> [TASK INSTRUCTIONS]: Only lines holding "depth" are wanted; copy each of them from the records below.

+---+

Section workspacefs.
Context `{CertifApi, LoaderApi} {Srv : Type} `{BackendCmds Srv, MaintenanceCmds Srv}.
(** The clock, the bounds of the recursions, the size of the cache of blocks; the
    device, the workspace, its entry in the user manifest; the filter of the user,
    and whether it was applied to all the entries; the random ids and keys; the
    orders of the sets and dicts. *)
Context (clock : nat → DateTime) (fuel depth : nat) (cache_size : Z) (device_id : DeviceID)
  (workspace_id : EntryID) (workspace_entry : WorkspaceEntry)
  (pattern_match : EntryName → bool) (force_filter : bool)
  (fresh : nat → UUID) (key : SecretKey)
  (order : gset EntryID → list EntryID) (user_order : gset UserID → list UserID)
  (items : gmap EntryName EntryID → odict EntryName EntryID).

Abbreviation wfM := (stM (WorkspaceFS Srv) FSExn) (only parsing).

(** [pendulum_now()] *)
Definition pendulum_now : wfM DateTime := λ s,
  (mkWorkspaceFS (wf_transactions s) (wf_server s) (wf_trustchain s) (wf_role_cache s)
     (wf_role_cache_timestamp s) (S (wf_clock s)), Ok (clock (wf_clock s))).

(** Calls on [self.transactions], [self.local_storage] and [self.remote_loader]. *)
Definition on_transactions {A} (m : stM SyncState FSExn A) : wfM A := λ s,
  let '(ss, r) := m (wf_transactions s) in
  (mkWorkspaceFS ss (wf_server s) (wf_trustchain s) (wf_role_cache s)
     (wf_role_cache_timestamp s) (wf_clock s), r).
Definition on_wf_storage {A} (m : stM Storage FSExn A) : wfM A := on_transactions (on_local m).
Definition on_remote_loader {A} (m : stM (Loader Srv) FSExn A) : wfM A := λ s,
  let '(l, r) := m (wf_loader s) in (wf_with_loader l s, r).

(** [try: ... except FSLocalMissError: None] *)
Definition unless_missing {A} (m : wfM A) : wfM (option A) :=
  try_catch (a ← m; mret (Some a))
    (λ e, match e with FSLocalMissError _ => mret None | e => mthrow e end).

(** ** Uploads *)

(** [_create_realm_if_needed] *)
Definition create_realm_if_needed : wfM unit :=
  workspace_manifest ← unless_missing (on_wf_storage (get_manifest workspace_id));
  match workspace_manifest with
  | Some m =>
      if lm_is_placeholder m then
        now ← pendulum_now;
        on_remote_loader (create_realm now device_id workspace_id)
      else mret tt
  | None => mret tt
  end.

(** [upload_manifest], or the last version of the server when it refuses it: the
    manifest to acknowledge, and whether it was uploaded. *)
Definition upload_or_load (entry_id : EntryID) (remote_manifest : RemoteManifest)
    : wfM (RemoteManifest * bool) :=
  try_catch
    (now ← pendulum_now;
     _ ← on_remote_loader (upload_manifest now device_id workspace_id workspace_entry entry_id
                             remote_manifest);
     mret (remote_manifest, true))
    (λ e, match e with
          | FSRemoteSyncError _ =>
              now ← pendulum_now;
              r ← on_remote_loader (rl_load_manifest now fuel workspace_id workspace_entry entry_id
                                      None None None);
              mret (r, false)
          | e => mthrow e
          end).

Definition synchronization_step_now (entry_id : EntryID) (remote_manifest : option RemoteManifest)
    (final : bool) : wfM (option (option RemoteManifest)) :=
  now ← pendulum_now;
  on_transactions (synchronization_step device_id pattern_match now fresh key hash_digest order items
                     depth entry_id remote_manifest force_filter final).

(** [minimal_sync]: [false] says that [depth] was not enough. *)
Definition minimal_sync (entry_id : EntryID) : wfM bool :=
  _ ← create_realm_if_needed;
  remote_manifest ← unless_missing
    (now ← pendulum_now; on_transactions (get_minimal_remote_manifest device_id now entry_id));
  match remote_manifest with
  | None | Some None => mret true
  | Some (Some remote_manifest) =>
      '(remote_manifest, _) ← upload_or_load entry_id remote_manifest;
      r ← unless_missing (synchronization_step_now entry_id (Some remote_manifest) true);
      mret (bool_decide (r ≠ Some None))
  end.

(** [_synchronize_placeholders] *)
Fixpoint minimal_sync_all (entry_ids : list EntryID) : wfM bool :=
  match entry_ids with
  | [] => mret true
  | child :: children =>
      b ← minimal_sync child;
      if b : bool then minimal_sync_all children else mret false
  end.
Definition synchronize_placeholders (manifest : RemoteManifest) : wfM bool :=
  children ← on_transactions (get_placeholder_children items manifest);
  minimal_sync_all children.

(** [_upload_blocks] *)
Definition upload_dirty_block (access : BlockAccess) : wfM unit :=
  data ← unless_missing (on_wf_storage (get_dirty_block (access_id access)));
  match data with
  | None => mret tt
  | Some data => on_remote_loader (upload_block cache_size workspace_id access data)
  end.
Definition upload_blocks (manifest : FileManifest) : wfM unit :=
  for_each upload_dirty_block (fim_blocks manifest).

(** [transactions.file_reshape], with the blocks that the remote loader gives. *)
Fixpoint wf_file_reshape (n : nat) (entry_id : EntryID) : wfM bool :=
  match n with
  | O => mret false
  | S n =>
      manifest ← on_wf_storage (get_manifest entry_id);
      match manifest with
      | LFile m =>
          missing ← on_transactions (on_ft (manifest_reshape fresh key hash_digest m false));
          match missing with
          | [] => mret true
          | _ =>
              _ ← on_remote_loader (rl_load_blocks cache_size missing);
              wf_file_reshape n entry_id
          end
      | _ => mthrow AttributeError
      end
  end.

(** ** Synchronization *)

(** What a turn of the loop of [_sync_by_id] starts with: the step, after which
    there is a version to upload or none, or a reshaping and another turn. *)
Inductive sync_step_result :=
| StepDone (new_remote_manifest : option RemoteManifest)
| StepReshaped
| StepFuel.
Definition sync_step (entry_id : EntryID) (remote_manifest : option RemoteManifest) (final : bool)
    : wfM sync_step_result :=
  try_catch
    (try_catch
       (r ← synchronization_step_now entry_id remote_manifest final;
        mret (match r with Some r => StepDone r | None => StepFuel end))
       (λ e, match e with
             | FSReshapingRequiredError _ =>
                 b ← wf_file_reshape fuel entry_id;
                 mret (if b : bool then StepReshaped else StepFuel)
             | e => mthrow e
             end))
    (λ e, match e with
          | FSLocalMissError _ => mthrow (FSNoSynchronizationRequired entry_id)
          | e => mthrow e
          end).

+---+

> [FINAL ANSWER]:
Context (clock : nat → DateTime) (fuel depth : nat) (cache_size : Z) (device_id : DeviceID)
                     depth entry_id remote_manifest force_filter final).
(** [minimal_sync]: [false] says that [depth] was not enough. *)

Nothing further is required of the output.